Any postseason exit will sting, especially one that arrived so much earlier than anticipated. Still, the Lions' early departure could signal more than just the end of this year's playoff run. With other clubs in hot pursuit of Johnson and Glenn and the chances of both returning slim, Detroit's infrastructure will almost certainly change forever. Even with the head coach and most of the roster back in 2025, Saturday's loss will mark the end of an era.
Campbell, Johnson, and Glenn have accomplished much together. Over just a few years, they revived a truly moribund franchise and turned it into arguably the NFL's most feared team. The Lions have an unmistakable culture, one that has become the envy of the league. All of these achievements as well as a handful of others deserve praise.

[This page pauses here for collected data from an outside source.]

(** * Conditional fan-out / fan-in workflow (src/workflow/fan_out_conditional.py)
      and the Gamma API executor (src/gamma/presentation_workflow.py).

    The Python handlers are embedded as programs of a small handler monad
    that records the calls made on the WorkflowContext.  The workflow engine
    that runs them is an imported package; it is modelled from the
    specification as a scheduler-driven step function. *)

From Stdlib Require Import ZArith List String Ascii Bool Lia Permutation.
From Stdlib Require Import Decimal DecimalString DecimalZ DecimalPos FinFun.
Import ListNotations.

Open Scope string_scope.
Open Scope Z_scope.

(* ================================================================== *)
(** * Python built-ins used by the handlers *)
(* ================================================================== *)

(** [str(i)] for an [int]. *)
Definition str (i : Z) : string := NilZero.string_of_int (Z.to_int i).

(** [s * n] for a string. *)
Fixpoint str_mul (s : string) (n : nat) : string :=
  match n with
  | O => EmptyString
  | S n' => s ++ str_mul s n'
  end.

(** Left padding with the fill character ['0'] up to [width]. *)
Definition zero_pad (width : nat) (s : string) : string :=
  str_mul "0" (width - String.length s) ++ s.

(** [f"{i:02d}"]: sign-aware zero padding to a minimum width of two. *)
Definition format_02d (i : Z) : string :=
  match Z.to_int i with
  | Pos u => zero_pad 2 (NilZero.string_of_uint u)
  | Neg u => "-" ++ zero_pad 1 (NilZero.string_of_uint u)
  end.

(** [range(n)]: the integers 0 .. n-1, empty when [n <= 0]. *)
Definition range (n : Z) : list Z := map Z.of_nat (seq 0 (Z.to_nat n)).

(** [sep.join(l)]. *)
Definition join (sep : string) (l : list string) : string := String.concat sep l.

Definition newline : string := String (ascii_of_nat 10) EmptyString.

(** [random.randint(a, b)] out of one raw draw of the generator. *)
Definition randint_of (raw a b : Z) : Z := a + raw mod (b - a + 1).

(** Python [float]s are kept abstract: only the operations the handlers
    apply to them are named. *)
Class PyFloat : Type := {
  float : Type;
  float_sub : float -> float -> float;      (* x - y *)
  float_round3 : float -> float;            (* round(x, 3) *)
  float_repr : float -> string;             (* f"{x}" *)
  float_fmt3f : float -> string;            (* f"{x:.3f}" *)
  float_0_1 : float;                        (* 0.1 *)
  float_0_5 : float                         (* 0.5 *)
}.

(* ================================================================== *)
(** * ANSI colour codes *)
(* ================================================================== *)

Definition ESC : string := String (ascii_of_nat 27) EmptyString.

Definition Colors_RESET : string := ESC ++ "[0m".
Definition Colors_BOLD : string := ESC ++ "[1m".
Definition Colors_CYAN : string := ESC ++ "[36m".
Definition Colors_GREEN : string := ESC ++ "[32m".
Definition Colors_BRIGHT_GREEN : string := ESC ++ "[92m".
Definition Colors_BRIGHT_YELLOW : string := ESC ++ "[93m".
Definition Colors_BRIGHT_BLUE : string := ESC ++ "[94m".
Definition Colors_BRIGHT_MAGENTA : string := ESC ++ "[95m".
Definition Colors_BRIGHT_CYAN : string := ESC ++ "[96m".

Definition Colors_colored (text color : string) : string :=
  color ++ text ++ Colors_RESET.

(* ================================================================== *)
(** * Data models, events and the handler monad *)
(* ================================================================== *)

Section Workflow.
Context {PF : PyFloat}.

Record WorkerResult : Type := {
  worker_id : string;
  input_value : Z;
  output_value : Z;
  processing_time : float
}.

Inductive Event : Type :=
| CustomInfoEvent (message : string)
| CustomSuccessEvent (message : string)
| CustomErrorEvent (message : string).

Definition _create_info_event (message : string) : Event := CustomInfoEvent message.
Definition _create_success_event (message : string) : Event := CustomSuccessEvent message.
Definition _create_error_event (message : string) : Event := CustomErrorEvent message.

(** Messages travelling along the edges: an [int], a [WorkerResult], or the
    list a fan-in hands to its target. *)
#[warnings="-register-all"]
Inductive Value : Type :=
| VInt (n : Z)
| VResult (r : WorkerResult)
| VList (l : list Value).

(** What a handler does to its WorkflowContext, in program order. *)
Inductive Action : Type :=
| AddEvent (e : Event)
| SendMessage (v : Value)
| YieldOutput (o : string)
| Sleep (d : float).

(** The outside world as one invocation sees it: the raw draws of the
    random generator, the values of [random.uniform] and the readings of
    [time.time()], each indexed by the order of the calls. *)
Record Oracle : Type := {
  o_rand : nat -> Z;
  o_uniform : nat -> float;
  o_clock : nat -> float
}.

Record HState : Type := {
  h_rand : nat;
  h_uniform : nat;
  h_clock : nat;
  h_trace : list Action
}.

Definition M (A : Type) : Type := Oracle -> HState -> A * HState.

Definition ret {A} (a : A) : M A := fun _ st => (a, st).

Definition bind {A B} (m : M A) (k : A -> M B) : M B :=
  fun o st => let '(a, st') := m o st in k a o st'.

Notation "x <- m ;; k" := (bind m (fun x => k))
  (at level 61, m at next level, right associativity).
Notation "m ;;; k" := (bind m (fun _ => k))
  (at level 61, right associativity).

Definition emit (a : Action) : M unit :=
  fun _ st => (tt, {| h_rand := h_rand st; h_uniform := h_uniform st;
                      h_clock := h_clock st; h_trace := (h_trace st ++ [a])%list |}).

Definition ctx_add_event (e : Event) : M unit := emit (AddEvent e).
Definition ctx_send_message (v : Value) : M unit := emit (SendMessage v).
Definition ctx_yield_output (o : string) : M unit := emit (YieldOutput o).
Definition asyncio_sleep (d : float) : M unit := emit (Sleep d).

Definition time_time : M float :=
  fun o st => (o_clock o (h_clock st),
               {| h_rand := h_rand st; h_uniform := h_uniform st;
                  h_clock := S (h_clock st); h_trace := h_trace st |}).

Definition random_uniform (a b : float) : M float :=
  fun o st => (o_uniform o (h_uniform st),
               {| h_rand := h_rand st; h_uniform := S (h_uniform st);
                  h_clock := h_clock st; h_trace := h_trace st |}).

Definition random_randint (a b : Z) : M Z :=
  fun o st => (randint_of (o_rand o (h_rand st)) a b,
               {| h_rand := S (h_rand st); h_uniform := h_uniform st;
                  h_clock := h_clock st; h_trace := h_trace st |}).

Definition h_init : HState :=
  {| h_rand := 0; h_uniform := 0; h_clock := 0; h_trace := [] |}.

(** The calls one invocation makes on its context. *)
Definition trace_of (m : M unit) (o : Oracle) : list Action :=
  h_trace (snd (m o h_init)).

(* ================================================================== *)
(** * Executors *)
(* ================================================================== *)

Definition CheckpointExecutor_process (number : Z) : M unit :=
  ctx_add_event
    (_create_info_event
       ("📋 Checkpoint received: " ++ Colors_colored (str number) Colors_BRIGHT_BLUE)) ;;;
  ctx_send_message (VInt number).

Definition SplitterExecutor_split (number : Z) : M unit :=
  ctx_add_event
    (_create_info_event
       ("📤 Splitting into " ++ Colors_colored (str number) Colors_BRIGHT_CYAN
          ++ " parallel workers...")) ;;;
  ctx_send_message (VInt number).

Definition worker_started_event (worker_id : string) (number : Z) : Event :=
  _create_info_event
    ("⚙️  Worker " ++ Colors_colored worker_id Colors_BRIGHT_YELLOW
       ++ " started processing input: "
       ++ Colors_colored (str number) Colors_BRIGHT_BLUE).

Definition worker_completed_event (worker_id : string) (number output : Z)
    (processing_time : float) : Event :=
  _create_success_event
    ("✓ Worker " ++ Colors_colored worker_id Colors_BRIGHT_YELLOW ++ " completed: "
       ++ "input=" ++ Colors_colored (str number) Colors_BRIGHT_BLUE ++ ", "
       ++ "output=" ++ Colors_colored (str output) Colors_BRIGHT_GREEN ++ ", "
       ++ "time=" ++ Colors_colored (float_fmt3f processing_time ++ "s")
                       Colors_BRIGHT_MAGENTA).

Definition WorkerExecutor_process (self_id : string) (number : Z) : M unit :=
  let worker_id := self_id in
  start_time <- time_time ;;
  ctx_add_event (worker_started_event worker_id number) ;;;
  processing_delay <- random_uniform float_0_1 float_0_5 ;;
  asyncio_sleep processing_delay ;;;
  factor <- random_randint 1 5 ;;
  noise <- random_randint 0 10 ;;
  let output := number * factor + noise in
  now <- time_time ;;
  let processing_time := float_sub now start_time in
  let result := {| worker_id := worker_id;
                   input_value := number;
                   output_value := output;
                   processing_time := float_round3 processing_time |} in
  ctx_add_event (worker_completed_event worker_id number output processing_time) ;;;
  ctx_send_message (VResult result).

Definition summary_header : list string :=
  [ Colors_colored (str_mul "=" 80) Colors_BOLD;
    Colors_colored "📊 WORKFLOW RESULTS SUMMARY" (Colors_BOLD ++ Colors_BRIGHT_GREEN);
    Colors_colored (str_mul "=" 80) Colors_BOLD ].

Definition result_line (result : WorkerResult) : string :=
  "  " ++ Colors_colored (worker_id result) Colors_BRIGHT_YELLOW ++ ": "
    ++ "input=" ++ Colors_colored (str (input_value result)) Colors_BRIGHT_BLUE ++ " → "
    ++ "output=" ++ Colors_colored (str (output_value result)) Colors_BRIGHT_GREEN ++ " "
    ++ "(" ++ Colors_colored (float_repr (processing_time result) ++ "s")
                Colors_BRIGHT_MAGENTA ++ ")".

Definition total_line (total_output : Z) : string :=
  "  Total combined output: "
    ++ Colors_colored (str total_output) (Colors_BOLD ++ Colors_BRIGHT_GREEN).

Definition summary_footer (total_output : Z) : list string :=
  [ Colors_colored (str_mul "-" 80) Colors_BOLD;
    total_line total_output;
    Colors_colored (str_mul "=" 80) Colors_BOLD ].

(** The [for result in results] loop: one line appended and the running
    total increased per result. *)
Definition aggregate_loop (results : list WorkerResult)
    (acc : list string * Z) : list string * Z :=
  fold_left
    (fun '(output_lines, total_output) result =>
       ((output_lines ++ [result_line result])%list,
        total_output + output_value result))
    results acc.

Definition aggregate_final_output (results : list WorkerResult) : string :=
  let '(output_lines, total_output) := aggregate_loop results (summary_header, 0) in
  let output_lines := (output_lines ++ summary_footer total_output)%list in
  join newline output_lines.

Definition AggregatorExecutor_aggregate (results : list WorkerResult) : M unit :=
  ctx_add_event
    (_create_info_event
       ("🔄 Fan-in: Aggregating "
          ++ Colors_colored (str (Z.of_nat (List.length results))) Colors_BRIGHT_CYAN
          ++ " worker results...")) ;;;
  let final_output := aggregate_final_output results in
  ctx_add_event
    (_create_success_event "✓ Aggregation complete. Yielding final output.") ;;;
  ctx_yield_output final_output.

Still, unless both coordinators turn down head-coaching opportunities this cycle, the trio's shared time in Detroit will have resulted in just two playoff wins and just as many heartbreaking postseason losses. Given the expectations for the Lions over the past two seasons, the Campbell-Johnson-Glenn era will ultimately boil down to one big missed opportunity.
In that sense, the Lions' story echoes that of many other would-be champions. The last 30 years alone have witnessed teams like the Shaquille O'Neal-Penny Hardaway Orlando Magic, the "K-Gun" Buffalo Bills, and the Kevin Durant-Russell Westbrook-James Harden Oklahoma City Thunder somehow win zero titles between them. On a one-year scale, the 2007 New England Patriots became the first NFL team to win 18 games to open a season but still lost in the Super Bowl. These represent just a selection of the franchises that have gone through this experience.
And while all of those teams had distinctive subplots, personalities, and trajectories, their shared inability to win it all ultimately came to define their legacy. Fair or not, that is how the collective sports world remembers them.
Unless Detroit somehow manages to retain its coaches for the 2025 season, the same will apply to the Campbell-Johnson-Glenn era Lions.
The NFC North looks up for grabs again in 2025
JBH: When it comes to uncertain futures in the NFC North, the Lions have company.
The Minnesota Vikings have yet to reveal their plans at quarterback for next season with head coach Kevin O'Connell and general manager Kwesi Adofo-Mensah each punting when asked if the team will re-sign Sam Darnold or transition to 2024 first-rounder J.J. McCarthy. Elsewhere on the roster, Aaron Jones will hit free agency and the secondary could lose nearly all of its starters, including veteran safety Harrison Smith. The Vikings could bring some of those pieces back but must weigh the risk of relying on one of the NFL's oldest rosters for another run.
Meanwhile, the Chicago Bears have still yet to hire a head coach. They most recently interviewed Eddie George, the headman at an FCS program, for the role, a sign of just how far afield the search has gone. Despite that, Chicago remains in contention for the aforementioned Johnson's services. Though every hire represents a dice role, Johnson's upside coupled with 2024 No. 1 overall pick Caleb Williams offers some hope for a quick turnaround.
The Packers have some matters to address this offseason as well. After their receiving corps faltered down the stretch, head coach Matt LaFleur sounded more open to bringing in a high-quality veteran than in the past while GM Brian Gutekunst seemed less enthusiastic about the idea. On the other side of the ball, DC Jeff Hafley has garnered head-coaching interest and could plausibly leave. Green Bay also appears likely to part with No. 1 corner Jaire Alexander, but how the team replaces him remains unclear.
All of which makes the division look up for grabs again heading into 2025. It seems unlikely that the NFC North will again produce three playoff teams -- no division has done so in back-to-back years since the league realigned in 2002 -- but the competition for the division crown could realistically go a number of ways.
For the Packers, who finished third in 2024, that's probably a good thing.